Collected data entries
Lemma raw_pread_aligned_ok w s offset buf count :
  raw_sound w s -> 0 <= offset < 2 ^ 63 -> 0 <= count <= Z.of_nat (length (buf_bytes buf)) -> aligned s offset (buf_addr buf) count ->
  let d := seg (contents (fd s)) offset count in
  exists s', raw_pread_aligned offset buf count s = Ok (Z.of_nat (length d), put_at (buf_bytes buf) 0 d, s') /\
    left w s (contents (fd s)) s'.
Proof.
  intros Hs Ho Hc Hal d. unfold raw_pread_aligned. rewrite (seek_left w) by done.
  destruct (fd_read_ok w s offset buf count) as (s1 & -> & Hs1 & Hc1 & Ha1); [done|lia|done|done|]. cbn [rbind or_errno].
  destruct (is_count _ count || _); [by exists s1|]. fold d.
  assert (Hld : (length d <= length (buf_bytes buf))%nat) by (unfold d, seg; rewrite length_take; lia).
  assert (Hbb : put_at (put_at (buf_bytes buf) 0 d) 0 d = put_at (buf_bytes buf) 0 d).
  { rewrite !put_at_front, drop_app_length. done. }
  assert (Hlb : length (put_at (buf_bytes buf) 0 d) = length (buf_bytes buf)) by (rewrite length_put_at; lia).
  assert (again : forall s0, raw_sound w s0 -> contents (fd s0) = contents (fd s) -> aligned_buf s0 = aligned_buf s ->
    exists s', fd_read (mkBuf (buf_addr buf) (put_at (buf_bytes buf) 0 d)) count (set_fd s0 (lseek_set (fd s0) offset)) =
      Ok (Ret (Z.of_nat (length d)), put_at (buf_bytes buf) 0 d, s') /\ left w s (contents (fd s)) s').
  { intros s0 H0 H0c H0a. rewrite lseek_ok by done.
    destruct (fd_read_ok w s0 offset (mkBuf (buf_addr buf) (put_at (buf_bytes buf) 0 d)) count) as (s2 & H2 & H3 & H4 & H5);
      [done|lia|cbn; lia|by unfold aligned; rewrite H0a|]. cbn [buf_bytes] in H2. rewrite H0c in *. fold d in H2. rewrite Hbb in H2.
    exists s2. split; [done|]. split_and!; try done. congruence. }
  destruct (again s1) as (s2 & -> & Hs2 & Hc2 & Ha2); [done..|]. cbn [rbind or_errno].
  destruct (is_count _ _); [by exists s2|]. destruct (again s2) as (s3 & -> & Hl3); [done..|]. cbn [rbind or_errno]. by exists s3.
Qed.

■ WHAT IS EXPECTED: From the records above, retype only the lines starting at the line that contains "assert (Hbb : put_at" and ending at the line that contains "destruct (fd_read_ok w s0", both included.

■ SOLUTION TO THIS EXERCISE:
  assert (Hbb : put_at (put_at (buf_bytes buf) 0 d) 0 d = put_at (buf_bytes buf) 0 d).
  { rewrite !put_at_front, drop_app_length. done. }
  assert (Hlb : length (put_at (buf_bytes buf) 0 d) = length (buf_bytes buf)) by (rewrite length_put_at; lia).
  assert (again : forall s0, raw_sound w s0 -> contents (fd s0) = contents (fd s) -> aligned_buf s0 = aligned_buf s ->
    exists s', fd_read (mkBuf (buf_addr buf) (put_at (buf_bytes buf) 0 d)) count (set_fd s0 (lseek_set (fd s0) offset)) =
      Ok (Ret (Z.of_nat (length d)), put_at (buf_bytes buf) 0 d, s') /\ left w s (contents (fd s)) s').
  { intros s0 H0 H0c H0a. rewrite lseek_ok by done.
    destruct (fd_read_ok w s0 offset (mkBuf (buf_addr buf) (put_at (buf_bytes buf) 0 d)) count) as (s2 & H2 & H3 & H4 & H5);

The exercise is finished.